I suggest you watch the video recipe for preparing delicious mushroom salad- solyanka.

This is a very satisfying and appetizing preparation, and delicious mushrooms give the dish a magical aroma. Thanks to universal recipe Solyanka can be used as a seasoning for soup, as well as a warm stew or a cold salad. If you know the recipe, preparing mushroom hodgepodge with cabbage is simple, and even a novice cook can make it for the winter.

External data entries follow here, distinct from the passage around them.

(** C3: for every layout of the linker script, under overflow checks one without empty
    sections, with at least 69 pages of RAM behind the kernel, [vm::init] on a machine
    whose memory module is not set up returns [Ok]: the page table register selects a table that maps the kernel to itself, with a clean
    TLB, the global allocator is an empty heap in the first page, and at most 69 pages
    have left the pool; nothing below the end of the kernel is written. *)
Theorem vm_init_ready L s n :
  layout_ok L → (overflow_checks = true → sections_full L) → dram_end L = bss_end L + PAGE_SIZE * Z.of_nat n → (69 ≤ n)%nat →
  (∀ a, bss_end L ≤ a < dram_end L → a mod 8 = 0 → is_Some (mem_of s !! a)) →
  PAGEPOOL (vm s) = None → GLOBAL s = None → 32768 < Z.of_nat fuel →
  ∃ s' k, vm_init L s = Done (Ok (), s') ∧ vm_ready L s s' n k [(MAX_CHUNK_SIZE, false)] ∧
    ∀ r, r ≠ satp → csrr r (csrs (hart s')) = csrr r (csrs (hart s)).
Proof.
  intros HL Hfull En Hn Hram Hpp Hg Hf.
  enough (wp (vm_init L) s (λ r s', r = Ok () ∧ ∃ k, vm_ready L s s' n k [(MAX_CHUNK_SIZE, false)] ∧
    ∀ r, r ≠ satp → csrr r (csrs (hart s')) = csrr r (csrs (hart s))) False) as Hw.
  { apply wp_done in Hw as (r & s' & E & -> & k & Hk). by exists s', k. }
  eapply wp_vm_init; eauto.
Qed.

(** A second [vm::init] panics. *)
Theorem vm_init_twice_panics L s pp n :
  layout_ok L → dram_end L = bss_end L + PAGE_SIZE * Z.of_nat n → (2 ≤ n)%nat →
  (∀ a, bss_end L ≤ a < dram_end L → a mod 8 = 0 → is_Some (mem_of s !! a)) →
  PAGEPOOL (vm s) = Some pp → 32768 < Z.of_nat fuel → vm_init L s = Panic.
Proof.
  intros HL En Hn Hram Hpp Hf. apply wp_panics.
  destruct (layout_facts HL) as (_ & _ & _ & _ & Hal & _ & ? & ? & ? & _ & _ & Eb & Hbb & Hbd & Hd).
  assert (4096 * Z.of_nat n = dram_end L - bss_end L) as Hn' by (unfold PAGE_SIZE in En; lia).
  unfold vm_init. apply wp_bind, wp_on_vm, wp_on_mem. rewrite En.
  apply wp_PagePool_new; [done | lia | rewrite u64_size_eq; lia | lia | by rewrite <- En |].
  intros m1 pp1 _ _. apply wp_bind. Transparent wp. unfold wp, set_pagepool. cbn. by rewrite Hpp.
Qed.
#[global] Opaque wp.

(** ** The test of the page allocator *)

Lemma run_split p j :
  run p (7 + j) = p :: run (p + PAGE_SIZE) 5 ++ run (p + PAGE_SIZE * 6) (S j).
Proof.
  change (7 + j)%nat with (S (5 + S j)). change (run p (S ?k)) with (p :: run (p + PAGE_SIZE) k).
  f_equal. rewrite run_app. f_equal. f_equal. unfold PAGE_SIZE. lia.
Qed.

(** Writing to pages that are not free leaves the pool as it is. *)
Lemma pool_untouched m m' pp l ps :
  pagepool_rep m pp l → same_outside ps m m' → keeps m m' → (∀ q, q ∈ ps → q ∉ l) → pagepool_rep m' pp l.
Proof.
  intros Hrep Hs Hk Hd. eapply pas_frame; [exact Hrep | | done]. intros a Ha. apply Hs. intros Hin.
  by apply (Hd _ Hin).
Qed.

(** Filling words of two pages of RAM. *)
Lemma wp_fill_pages a v k m (Q : unit → mem → Prop) P :
  Z.of_nat k ≤ 1024 →
  page_aligned a → 0 ≤ a → a + PAGE_SIZE * 2 < u64_size → page_mapped m a → page_mapped m (a + PAGE_SIZE) →
  (∀ m', same_outside (run a 2) m m' → keeps m m' → Q () m') →
  wp (fill a v k) m Q P.
Proof.
  intros Hk Hal H0 Hu Hm1 Hm2 HQ. pose proof (page_aligned_8 _ Hal). unfold PAGE_SIZE in *.
  assert (∀ x, in_words a (Z.of_nat k) x = true → a ≤ x < a + 8192 ∧ x mod 8 = 0) as Hw.
  { intros x Hx%in_words_spec. split; lia. }
  apply wp_fill; [done | done | lia | |].
  - intros x (Hx & H8)%Hw. destruct (Z.lt_ge_cases x (a + 4096)); [apply Hm1 | apply Hm2]; try done;
      unfold PAGE_SIZE; lia.
  - intros m' Hm'. apply HQ.
    + intros x Hx. rewrite Hm'. destruct (in_words _ _ x) eqn:E; [|done]. exfalso. apply Hx.
      apply Hw in E as [E _]. apply elem_of_run. unfold page_of, page_aligned, PAGE_SIZE in *.
      exists ((x - a) / 4096). zdm.
    + intros x H8 Hx. rewrite Hm'. by destruct (in_words _ _ x).
Qed.

(** The pages of the test: [p], the five behind it, and the rest [l2] of the pool. *)
Section test.
Context (p : Z) (j : nat).
Let q := p + PAGE_SIZE.
Let l2 := run (p + PAGE_SIZE * 6) (S j).

Lemma test_five x : x ∈ run q 5 → p < x ∧ x < p + PAGE_SIZE * 6.
Proof using Type. intros (i & Hi & ->)%elem_of_run. unfold q, PAGE_SIZE. lia. Qed.

Lemma test_rest x : x ∈ l2 → p + PAGE_SIZE * 5 < x.
Proof using Type. intros (i & Hi & ->)%elem_of_run. unfold PAGE_SIZE. lia. Qed.

(** Seven pages from [p] on lie in the pool. *)
Lemma test_in_pool m pp i :
  pagepool_rep m pp (p :: run q 5 ++ l2) → 0 ≤ i ≤ 6 → in_pool pp (p + PAGE_SIZE * i).
Proof using Type.
  intros [_ HP] Hi. assert (p + PAGE_SIZE * i ∈ run p (7 + j)) as Hx.
  { apply elem_of_run. exists i. split; [lia | done]. }
  rewrite run_split in Hx. apply (pr_pages _ _ _ HP _ Hx).
Qed.

(** The first half: the allocations and the writes. *)
Lemma wp_test_take (h : Hart H) g c u m pp (K : Page → Z → M (Sys H U) unit) (Q : unit → Sys H U → Prop) P :
  pagepool_rep m pp (p :: run q 5 ++ l2) → (8 < fuel)%nat →
  (∀ m' pp', pagepool_rep m' pp' l2 → same_outside (p :: run q 5 ++ l2) m m' → same_bounds pp pp' →
    wp (K (mkPage p) q) (mkSys h (mkVm m' (Some pp')) g c u) Q P) →
  wp (r ← on_vm vm_palloc; one ← expect r;
      on_vm (on_mem (write (pg_addr one) 0xdeadbeaf)) ;;
      r ← on_vm (vm_palloc_plural 5); many ← expect r;
      on_vm (on_mem (fill many 0x0505050505050505 (512 * 2))) ;; K one many)
    (mkSys h (mkVm m (Some pp)) g c u) Q P.
Proof using Type.
  intros Hrep Hf HQ. pose proof Hrep as [_ HP]. destruct (pr_pages _ _ _ HP p) as [Hal Hlo]; [left|].
  assert (page_aligned q) as Hqal by (apply (page_aligned_add p 1), Hal).
  destruct (pr_top _ _ _ HP) as [_ Htu]. destruct (pr_bottom _ _ _ HP) as [_ Hb0].
  apply wp_bind, wp_on_vm, wp_with_pool.
  eapply wp_palloc; [exact Hrep | lia |]. intros m1 pp1 (Hrep1 & Hz1 & Hs1 & Hk1) [Bb1 Bt1]. vm_simpl.
  apply wp_bind, wp_ret, wp_bind, wp_on_vm, wp_on_mem. vm_simpl.
  apply wp_write; [by apply page_aligned_8 | rewrite Hz1; [done | left | unfold PAGE_SIZE; lia | by apply page_aligned_8] |].
  set (m2 := <[p := _]> m1). assert (pagepool_rep m2 pp1 (run q 5 ++ l2)) as Hrep2.
  { eapply (pool_untouched m1 m2 pp1 _ [p]); [exact Hrep1 | | apply keeps_insert |].
    - apply same_outside_insert. rewrite page_of_id by done. left.
    - intros x ->%list_elem_of_singleton [Hx%test_five|Hx%test_rest]%elem_of_app; unfold PAGE_SIZE in *; lia. }
  apply wp_bind, wp_on_vm, wp_with_pool. vm_simpl.
  eapply (wp_palloc_plural m2 pp1 q 4 l2); [exact Hrep2 | right | lia |].
  { unfold l2, q. cbn [run head]. f_equal. unfold PAGE_SIZE. lia. }
  intros m3 pp2 (Hrep3 & Hz3 & Hs3 & Hk3) [Bb2 Bt2]. vm_simpl.
  apply wp_bind, wp_ret, wp_bind, wp_on_vm, wp_on_mem. vm_simpl.
  assert (∀ x, x ∈ run q 5 → page_mapped m3 x) as Hm3 by (intros x Hx a Ha H8; by rewrite (Hz3 x Hx)).
  apply wp_fill_pages; [done | done | unfold q, PAGE_SIZE; lia | | apply Hm3; left | apply Hm3; right; left |].
  { destruct (test_in_pool m pp 6 Hrep ltac:(lia)) as (_ & _ & ?). unfold q, PAGE_SIZE in *. lia. }
  intros m4 Hs4 Hk4. apply HQ; [| |split; congruence].
  - eapply (pool_untouched m3 m4 pp2 _ (run q 2)); [exact Hrep3 | done | done |].
    intros x (i & Hi & ->)%elem_of_run Hx%test_rest. unfold q, PAGE_SIZE in *. lia.
  - assert (same_outside [p] m1 m2) as Hs2 by (apply same_outside_insert; rewrite page_of_id by done; left).
    intros a Ha. rewrite (Hs4 a), (Hs3 a), (Hs2 a), (Hs1 a); [done | ..]; intros Hx; apply Ha; revert Hx;
      unfold l2; cbn [run take app]; rewrite ?elem_of_cons, ?elem_of_nil; intuition.
Qed.

Lemma wp_test_palloc s pp (Q : unit → Sys H U → Prop) P :
  PAGEPOOL (vm s) = Some pp → pagepool_rep (mem_of s) pp (run p (7 + j)) → (8 < fuel)%nat →
  (∀ m' pp' u, pagepool_rep m' pp' (run p (7 + j)) → same_outside (run p (7 + j)) (mem_of s) m' →
    Q () (set_uart u (set_vm (mkVm m' (Some pp')) s))) →
  wp test_palloc s Q P.
Proof using Type.
  intros Epp Hrep Hf HQ. destruct s as [h [m p0] g c u]. cbn in Epp. subst p0. unfold mem_of, set_vm, set_uart in *.
  cbn [hart vm GLOBAL clint uart vm_mem] in Hrep, HQ. rewrite run_split in Hrep, HQ. fold q l2 in Hrep, HQ.
  pose proof Hrep as [_ HP]. destruct (pr_pages _ _ _ HP p) as [Hal Hlo]; [left|].
  destruct (test_in_pool m pp 6 Hrep ltac:(lia)) as (_ & _ & H6). unfold PAGE_SIZE in H6.
  eapply wp_test_take; [exact Hrep | done |]. intros m4 pp2 Hrep4 Hs4 [Bb2 Bt2].
  apply wp_bind, wp_on_vm, wp_with_pool. vm_simpl.
  apply (wp_pfree m4 pp2 p [] l2); [exact Hrep4 | done | lia | unfold PAGE_SIZE; lia
    | by intros ? ?%not_elem_of_nil | | lia | simpl; lia |].
  { intros x Hx%test_rest. unfold PAGE_SIZE in Hx. lia. }
  intros m5 pp3 Hrep5 Hs5 [Bb3 Bt3]. vm_simpl. cbn [app] in Hrep5, Hs5.
  apply wp_bind, wp_on_vm, wp_with_pool. vm_simpl.
  apply (wp_pfree_plural m5 pp3 q 4 [p] l2); [exact Hrep5 | apply (page_aligned_add p 1), Hal
    | unfold q, PAGE_SIZE; lia | unfold q, PAGE_SIZE; lia | | | lia | simpl; lia |].
  { intros x ->%list_elem_of_singleton. unfold q, PAGE_SIZE. lia. }
  { intros x Hx%test_rest. unfold q, PAGE_SIZE in *. lia. }
  intros m6 pp4 Hrep6 Hs6 _. vm_simpl.
  eapply wp_zoom, wp_total; [apply print_sent; lia|]. apply HQ; [exact Hrep6|].
  intros a Ha. rewrite (Hs6 a Ha), (Hs5 a), (Hs4 a Ha); [done|].
  intros Hx. apply Ha. revert Hx. rewrite !elem_of_cons, elem_of_app. intuition.
Qed.

End test.

(** [test_palloc] on a pool whose free pages are at least seven in a row passes: it
    takes one page and then five, writes to them, and gives them back, after which the
    free list is as before and only free pages have changed. *)
Theorem test_palloc_passes s pp p j :
  PAGEPOOL (vm s) = Some pp → pagepool_rep (mem_of s) pp (run p (7 + j)) → (8 < fuel)%nat →
  ∃ s' pp', test_palloc s = Done ((), s') ∧ PAGEPOOL (vm s') = Some pp' ∧
    pagepool_rep (mem_of s') pp' (run p (7 + j)) ∧
    same_outside (run p (7 + j)) (mem_of s) (mem_of s') ∧ hart s' = hart s ∧ GLOBAL s' = GLOBAL s.
Proof.
  intros Hpp Hrep Hf. enough (wp test_palloc s (λ _ s', ∃ pp', PAGEPOOL (vm s') = Some pp' ∧
    pagepool_rep (mem_of s') pp' (run p (7 + j)) ∧
    same_outside (run p (7 + j)) (mem_of s) (mem_of s') ∧ hart s' = hart s ∧ GLOBAL s' = GLOBAL s) False) as Hw.
  { apply wp_done in Hw as ([] & s' & E & pp' & Hs). by exists s', pp'. }
  eapply wp_test_palloc; [exact Hpp | exact Hrep | done |]. intros m' pp' u Hr Hs. by exists pp'.
Qed.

For 5-6 servings of mushroom hodgepodge for the winter you will need:

  • 3 kg of white cabbage;
  • 3 kg of mushrooms;
  • 1 kg carrots;
  • 1 kg of onions;
  • 500 g fresh tomatoes;
  • 250 g tomato paste;
  • 5 tbsp. spoons of salt;
  • 5 tbsp. spoons of sugar;
  • 0.5 liters of vegetable oil;
  • 7 tbsp. spoons of vinegar (9%).

Cooking utensils and equipment:

  • Thick-walled saucepan with a lid for stewing hodgepodge;
  • cutting board;
  • kitchen knife;
  • grater;
  • ladle;
  • paring knife;
  • skimmer;
  • pan for cooking mushrooms;
  • sterilized jars;
  • sterilized lids;
  • can opener;
  • tablespoon;
  • kitchen towel.

Cooking sequence:

  1. First prepare the mushrooms. The most delicious and incomparably aromatic hodgepodge will, of course, come from forest mushrooms. If you don’t have them, then you can take regular store-bought champignons.
  2. Soak the mushrooms in cold water for 15 minutes to remove all the debris - small twigs, specks, leaves. Then rinse them well, dry them slightly, and cut into thin slices.
  3. Place a pan of salted water on the fire, heat to a boil and add the mushrooms. Reduce heat and simmer for 20 minutes.
  4. After this, catch the mushrooms with a slotted spoon and place them in a plate to cool. And from the rest mushroom broth you can cook a delicious soup or use it to prepare various aromatic sauces, especially if the mushrooms are wild.
  5. While the mushrooms are cooking, prepare the cabbage. The main condition is that the cabbage should be tasty, crispy, and you can take either young or already aged. Clean the head of cabbage, remove yellowed and darkened leaves, wash, chop into thin strips or small cubes.
  6. Now get to the tomatoes. Wash them well, cut each in half, remove the stem and cut into small cubes. If you don't like tomato pieces in ready dish, you can remove the skin from them, after scalding them with boiling water, and pass the tomatoes through a meat grinder. You can puree them in a food processor or using a hand blender.
  7. Peel the carrots and rinse in running water. Then grate each root vegetable using a grater with medium-sized holes.
  8. Peel the onion, cut off the top and bottom, wash, cut into thin half rings, cubes or grate.
  9. When all the ingredients are prepared, you can start stewing the hodgepodge. Pour into a thick-walled saucepan small quantity vegetable oil.
  10. Wait until it warms up, about 10 minutes. Add onions and carrots, fry, stirring.
  11. Then you can add mushrooms, tomatoes, cabbage, and tomato paste. Add vegetable oil, season with salt and sugar to taste.
  12. Mix everything thoroughly and simmer on low heat for 1.5 hours, covering with a lid.
  13. To better preserve the hodgepodge, add vinegar a few minutes before it’s ready.
  14. While the hodgepodge is slowly simmering, sterilize the jars and lids.
  15. Place the prepared vegetables into jars with a ladle rinsed with boiling water, and roll up their lids.
  16. Turn the container over and wrap it in a warm towel. Let the canned hodgepodge stand in this form for 1 or 2 days.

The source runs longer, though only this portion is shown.